Easter Maps with Intentional Empty Spaces

Look, I will tell you a mystery! We will not all die, but we will all be changed… (1 Corinthians 15:51).

For the first time in the 15th and 16th centuries, mapmakers began to draw maps with intentional empty spaces. It was the first admission that they did not know what was out there, prompted by what they were learning through expeditions of discovery about what really was out there. Prior to this time, maps simply left unfamiliar areas out or filled them with imaginary monsters (Quietly Courageous: Leading the Church in a Changing World, 29).

This method of demarcating spaces by incorporating monsters also characterizes maps and accounts of distant places from the ancient world to the Enlightenment era. Old maps frequently depict hideous monsters in the unexplored regions of the known world (https://historycollection.com/where-the-wild-things-werent-a-dozen-map-monsters-from-history/).

Ancient mapmakers “may have been motivated by what art historians call horror vacui, the artist’s fear of leaving unadorned spaces on their work. Chet Van Duzer, a historian of cartography, has found dozens of maps on which cartographers appear to have filled the empty spaces on their maps with non-existent mountains, monsters, cities, and other gratuitous illustrations” (https://www.nationalgeographic.com/history/article/maps-history-horror-vacui-art-cartography-blank-spaces).

The desire to fill or remove empty spaces on our maps, in our world, and within our souls reflects our anxiety and uneasiness at not knowing everything. It also reflects our determination to solve the mysteries of our existence. We want to move from mystery to mastery of our lives. Here is how the writer of Ecclesiastes names this condition:

God has made everything beautiful in its time. He has also set eternity in the human heart; yet no one can fathom what God has done from beginning to end (Ecclesiastes 3:11).
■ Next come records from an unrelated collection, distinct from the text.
Definition np_sum (l : list (option Qc)) : option Qc :=
  foldl (fun acc x => a ← acc; v ← x; Some (a + v)) (Some 0) l.

(** [numpy_financial.npv(rate, values)], an external library function,
    modelled from its definition in numpy_financial:
    [(values / (1 + rate) ** np.arange(0, len(values))).sum()],
    that is, the sum over [t = 0 .. len(values) - 1] of
    [values[t] / (1 + rate) ** t]. *)
Definition npf_npv (rate : Qc) (values : list Qc) : option Qc :=
  let timestep_array := seq 0 (length values) in
  np_sum (zip_with (fun v t => np_div v ((1 + rate) ^ t)) values timestep_array).

Definition discount_cash_flows (cash_flows : list Qc) (wacc : Qc) : option Qc :=
  npf_npv wacc cash_flows.

Definition calculate_dcf
    (ebit tax_rate da capex wc growth_rate : Qc) (projection_years : Z)
    (perpetual_growth_rate wacc : Qc) : result (Qc * list Qc * Qc) :=
  let base_fcf := calculate_fcf ebit tax_rate da capex wc in
  let! fcf_projections := project_fcf base_fcf growth_rate projection_years in
  let! last_fcf := py_index fcf_projections (-1) in
  let! terminal_value :=
    calculate_terminal_value last_fcf perpetual_growth_rate wacc in
  let! discounted_fcf :=
    comprehension
      (fun '(i, fcf) => let! d := py_pow (1 + wacc) (i + 1) in py_div fcf d)
      (enumerate fcf_projections) in
  let! d := py_pow (1 + wacc) (projection_years + 1) in
  let! discounted_terminal := py_div terminal_value d in
  let total_value := py_sum discounted_fcf + discounted_terminal in
  Ok (total_value, fcf_projections, terminal_value).

End DCF_Model.

Import DCF_Model.

(** ** Comps_Model.py *)

Module Comps_Model.

(** A peer is a dict from metric name to a multiple or to [None]; the
    entry of a key is [Some (Some v)] for a number, [Some None] for a null
    entry, and the key is absent otherwise.  The identifying label of a peer
    (its "ticker" string) is not a metric and is left out of the map. *)
Abbreviation peer := (gmap string (option Qc)).

(** [peer.get(metric)]: [None] for an absent key as for a null entry. *)
Definition dict_get (p : peer) (metric : string) : option Qc :=
  match p !! metric with
  | Some v => v
  | None => None
  end.

Definition compute_median_multiple (peers : list peer) (metric : string)
  : result (option Qc) :=
  (* [peer[metric] for peer in peers if peer.get(metric) is not None] *)
  let multiples := omap (fun p => dict_get p metric) peers in
  match multiples with
  | [] => Ok None
  | _ =>
      (* multiples.sort(): ascending; on the rationals, a total order with
         Leibniz equality, every sort returns the same list *)
      let multiples := merge_sort Qcle multiples in
      let n := Z.of_nat (length multiples) in
      let mid := (n `div` 2)%Z in
      if decide ((n `mod` 2)%Z = 0%Z)
      then
        let! a := py_index multiples (mid - 1) in
        let! b := py_index multiples mid in
        Ok (Some ((a + b) / lit 2 1))
      else
        let! m := py_index multiples mid in
        Ok (Some m)
  end.

Definition apply_comps (target_metric_value median_multiple : Qc) : Qc :=
  target_metric_value * median_multiple.

End Comps_Model.

Import Comps_Model.

(** ** Models.py *)

Module Models.

Record debt_record : Set := {
  year : Z;
  interest_expense : Qc;
  principal_payment : Qc;
  remaining_debt : Qc
}.

(** One turn of the repayment loop, on the pair of the loop's variables
    [outstanding_debt] and [debt_schedule]. *)
Definition repay (interest_rate annual_principal_payment : Qc)
    (st : Qc * list debt_record) (yr : Z) : Qc * list debt_record :=
  let interest := st.1 * interest_rate in
  let outstanding_debt := st.1 - annual_principal_payment in
  (outstanding_debt,
   st.2 ++ [ {| year := yr;
                interest_expense := interest;
                principal_payment := annual_principal_payment;
                remaining_debt := py_max outstanding_debt 0 |} ]).

(** The local variables of [run_lbo_model] when it reaches the call of
    [npf.irr]. *)
Record lbo_state : Set := {
  debt_schedule : list debt_record;
  outstanding_debt : Qc;
  exit_enterprise_value : Qc;
  exit_equity_value : Qc;
  equity_cash_flows : list Qc
}.

(** The body of [run_lbo_model] up to the call of [npf.irr]. *)
Definition lbo_before_irr
    (purchase_price debt_ratio initial_ebitda ebitda_growth_rate
     exit_multiple : Qc) (years : Z) (interest_rate : Qc) : result lbo_state :=
  let equity_investment := purchase_price * (1 - debt_ratio) in
  let initial_debt := purchase_price * debt_ratio in
  let! annual_principal_payment := py_div initial_debt (of_int years) in
  let st :=
    foldl (repay interest_rate annual_principal_payment)
          (initial_debt, []) (py_range 1 (years + 1)) in
  let! growth := py_pow (1 + ebitda_growth_rate) years in
  let final_ebitda := initial_ebitda * growth in
  let exit_ev := exit_multiple * final_ebitda in
  let exit_eq := exit_ev - py_max st.1 0 in
  Ok {| debt_schedule := st.2;
        outstanding_debt := st.1;
        exit_enterprise_value := exit_ev;
        exit_equity_value := exit_eq;
        equity_cash_flows :=
          [- equity_investment] ++ py_repeat 0 (years - 1) ++ [exit_eq] |}.

Section Irr.

(** [numpy_financial.irr], an external root finder: any function from the
    cash-flow vector to a rate (of any type) that may also raise. *)
Context {irr_value : Type}.
Variable npf_irr : list Qc -> result irr_value.

Definition run_lbo_model
    (purchase_price debt_ratio initial_ebitda ebitda_growth_rate
     exit_multiple : Qc) (years : Z) (interest_rate : Qc)
  : result (list Qc * irr_value * Qc) :=
  let! s := lbo_before_irr purchase_price debt_ratio initial_ebitda
              ebitda_growth_rate exit_multiple years interest_rate in
  let! irr := npf_irr (equity_cash_flows s) in
  Ok (equity_cash_flows s, irr, exit_equity_value s).

End Irr.

End Models.

Import Models.

(** ** The formulas of the specification *)

Module Spec.

(** The sum of [f i] over [i = 1 .. n]. *)
Definition sum_1_to (n : nat) (f : nat -> Qc) : Qc :=
  foldr Qcplus 0 (map f (seq 1 n)).

(** The [i]-th element of a sequence numbered from 1. *)
Definition item (l : list Qc) (i : nat) : Qc := nth (i - 1) l 0.

(** Present value of [cf_1 .. cf_m] with flows beginning at period 1: the
    sum over [i = 1 .. m] of [cf_i / (1 + wacc)^i]. *)
Definition present_value_from_period_1 (cash_flows : list Qc) (wacc : Qc)
  : Qc :=
  sum_1_to (length cash_flows) (fun i => item cash_flows i / (1 + wacc) ^ i).

(** The formulas of section 4.1 applied in sequence, for [n] projection
    years: base FCF, the projection, the terminal value off year [n], and
    the enterprise value as the discounted years plus the terminal value
    discounted at year [n + 1]. *)
Definition dcf_formulas
    (ebit tax_rate da capex wc g : Qc) (n : nat) (g_perp wacc : Qc)
  : Qc * list Qc * Qc :=
  let fcf0 := ebit * (1 - tax_rate) + da - capex - wc in
  let projection := map (fun i => fcf0 * (1 + g) ^ i) (seq 1 n) in
  let terminal := item projection n * (1 + g_perp) / (wacc - g_perp) in
  let enterprise :=
    sum_1_to n (fun i => item projection i / (1 + wacc) ^ i)
    + terminal / (1 + wacc) ^ (n + 1) in
  (enterprise, projection, terminal).

(** The values a peer list holds for a metric, in the order of the peers:
    a peer whose entry is missing or null contributes nothing. *)
Inductive metric_values (metric : string)
  : list (gmap string (option Qc)) -> list Qc -> Prop :=
  | mv_nil : metric_values metric [] []
  | mv_missing p ps vs :
      p !! metric = None ->
      metric_values metric ps vs -> metric_values metric (p :: ps) vs
  | mv_null p ps vs :
      p !! metric = Some None ->
      metric_values metric ps vs -> metric_values metric (p :: ps) vs
  | mv_value p ps v vs :
      p !! metric = Some (Some v) ->
      metric_values metric ps vs -> metric_values metric (p :: ps) (v :: vs).
(** * GEGPUPathtracer: the path-tracing integrator of PT.hlsl

    A shallow embedding of the HLSL ray-tracing shaders ([RayGeneration],
    [Miss], [ClosestHit] and their helpers) and of the frame loop of
    [WinMain], followed by the properties of the integrator.

    Conventions.
    - [uint] values are integers [Z] reduced modulo [2^32] after every
      arithmetic operation ([u32]); bit operations are those of [Z].
    - The sampler [rnd] is embedded bit-exactly, including the conversion
      [(float)word] of its 32-bit output to binary32 (round to nearest,
      ties to even, the rounding of integer-to-float conversions) and the
      division by [2^32], which is exact.
    - All other [float] arithmetic is idealised to the real numbers [R];
      a [float3] is a record of three reals.
    - The acceleration structure, the buffers and the textures are fields
      of a record [Scene.t] over which the shaders are parameterised. *)

From Stdlib Require Import ZArith QArith Qreals Reals Lra Lia Psatz Bool List.
Import ListNotations.

Local Open Scope Z_scope.

(** ** Unsigned 32-bit arithmetic and the sampler (PT.hlsl, [rnd]) *)

Module Sampler.

Definition u32 (x : Z) : Z := x mod 2 ^ 32.

(** Nearest integer with at most 24 significant bits, ties to even: the
    significand rounding of binary32.  For a real [m * 2^k] in the normal
    range, its binary32 rounding is [round24 m * 2^k]. *)
Definition round24 (m : Z) : Z :=
  if m <? 2 ^ 24 then m
  else
    let e := Z.log2 m - 23 in
    let q := Z.shiftr m e in
    let r := Z.land m (Z.ones e) in
    let half := 2 ^ (e - 1) in
    let q' := if (half <? r) || ((r =? half) && Z.odd q) then q + 1 else q in
    Z.shiftl q' e.

(** [(float)w] for a [uint] w; the value is an integer. *)
Definition utof (w : Z) : Z := round24 w.

(** [rndState = rndState * 747796405u + 2891336453u;] *)
Definition rnd_state (rndState : Z) : Z :=
  u32 (rndState * 747796405 + 2891336453).

(** [word] and the integer [(word >> 22u) ^ word] that is converted. *)
Definition rnd_bits (rndState : Z) : Z :=
  let s := rnd_state rndState in
  let word := u32 (Z.lxor (Z.shiftr s (Z.shiftr s 28 + 4)) s * 277803737) in
  Z.lxor (Z.shiftr word 22) word.

(** Numerator over [2^32] of the float returned by [rnd]. *)
Definition rnd_num (rndState : Z) : Z := utof (rnd_bits rndState).

(** [float rnd(inout uint rndState)]: the returned float, an exact dyadic
    rational, and the updated state. *)
Definition rnd (rndState : Z) : Q * Z :=
  (rnd_num rndState # 4294967296, rnd_state rndState)%Q.

(** The first [n] outputs drawn from a seed. *)
Fixpoint rnd_seq (n : nat) (seed : Z) : list Q :=
  match n with
  | O => []
  | S n' => let '(u, s) := rnd seed in u :: rnd_seq n' s
  end.

(** [uint lightIndex = rnd(rndState) * nLights;] of [sampleLight]: the
    binary32 product of the two floats, then the conversion to [uint]
    (truncation, saturating at [2^32 - 1]). *)
Definition lightIndex (nLights rndState : Z) : Z * Z :=
  let prod := round24 (rnd_num rndState * utof nLights) in
  (Z.min (prod / 2 ^ 32) (2 ^ 32 - 1), rnd_state rndState).

End Sampler.

(** ** Vectors and matrices of floats *)

Local Open Scope R_scope.

Definition float := R.
Bind Scope R_scope with float.

Record float3 : Type := mkFloat3 { vx : float; vy : float; vz : float }.

(** Rows of a [float3x3]. *)
Record float3x3 : Type := mkFloat3x3 { row0 : float3; row1 : float3; row2 : float3 }.

Record float4 : Type := mkFloat4 { wx : float; wy : float; wz : float; ww : float }.

(** Rows of a [float4x4]. *)
Record float4x4 : Type :=
  mkFloat4x4 { r0 : float4; r1 : float4; r2 : float4; r3 : float4 }.

Module Vec.

Definition zero : float3 := mkFloat3 0 0 0.
Definition one : float3 := mkFloat3 1 1 1.
Definition add (a b : float3) := mkFloat3 (vx a + vx b) (vy a + vy b) (vz a + vz b).
Definition sub (a b : float3) := mkFloat3 (vx a - vx b) (vy a - vy b) (vz a - vz b).
(** component-wise product of two [float3] *)
Definition mul (a b : float3) := mkFloat3 (vx a * vx b) (vy a * vy b) (vz a * vz b).
Definition scale (a : float3) (k : float) := mkFloat3 (vx a * k) (vy a * k) (vz a * k).
Definition divs (a : float3) (k : float) := mkFloat3 (vx a / k) (vy a / k) (vz a / k).
Definition neg (a : float3) := mkFloat3 (- vx a) (- vy a) (- vz a).
Definition dot (a b : float3) : float := vx a * vx b + vy a * vy b + vz a * vz b.
Definition cross (a b : float3) :=
  mkFloat3 (vy a * vz b - vz a * vy b)
           (vz a * vx b - vx a * vz b)
           (vx a * vy b - vy a * vx b).
Definition length (a : float3) : float := sqrt (dot a a).
Definition normalize (a : float3) := divs a (length a).
Definition transpose (m : float3x3) :=
  mkFloat3x3 (mkFloat3 (vx (row0 m)) (vx (row1 m)) (vx (row2 m)))
             (mkFloat3 (vy (row0 m)) (vy (row1 m)) (vy (row2 m)))
             (mkFloat3 (vz (row0 m)) (vz (row1 m)) (vz (row2 m))).
(** [mul(v, m)]: row vector times matrix *)
Definition mul_vm (v : float3) (m : float3x3) :=
  add (add (scale (row0 m) (vx v)) (scale (row1 m) (vy v))) (scale (row2 m) (vz v)).
Definition dot4 (a b : float4) : float :=
  wx a * wx b + wy a * wy b + wz a * wz b + ww a * ww b.
(** [mul(m, v)]: matrix times column vector *)
Definition mul_mv4 (m : float4x4) (v : float4) : float4 :=
  mkFloat4 (dot4 (r0 m) v) (dot4 (r1 m) v) (dot4 (r2 m) v) (dot4 (r3 m) v).
Definition xyz (v : float4) : float3 := mkFloat3 (wx v) (wy v) (wz v).
(** every component is non-negative *)
Definition nonneg (a : float3) : Prop := 0 <= vx a /\ 0 <= vy a /\ 0 <= vz a.
(** component-wise order *)
Definition le (a b : float3) : Prop := vx a <= vx b /\ vy a <= vy b /\ vz a <= vz b.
We live with multiple unsolved mysteries in our Christian faith:

  • Trinity (“God in three Persons, blessed Trinity!”; Father/Son/Holy Ghost)
  • Sacraments (baptism and communion; sacraments are even called Mysteries in the Eastern Church)
  • Resurrection

Holy Week and Easter bring us face to face with the mysterious depths of sin, death, grace, and love. The drama of Holy Week reveals the betrayal and violence against Jesus for revealing God’s loving presence and judgment to the world.

Resurrection then is the ultimate mystery we live with and learn from. It resists final explanations which for me is a sign of hope. We cannot account for everything in the world through our human understanding alone. God joins us in this existence through Jesus Christ who has died, is risen, and will come again.

May the mystery of Holy Week and Easter bring you closer to God and bring us closer to each other as we travel together using the maps of resurrection and hope and love through Jesus Christ.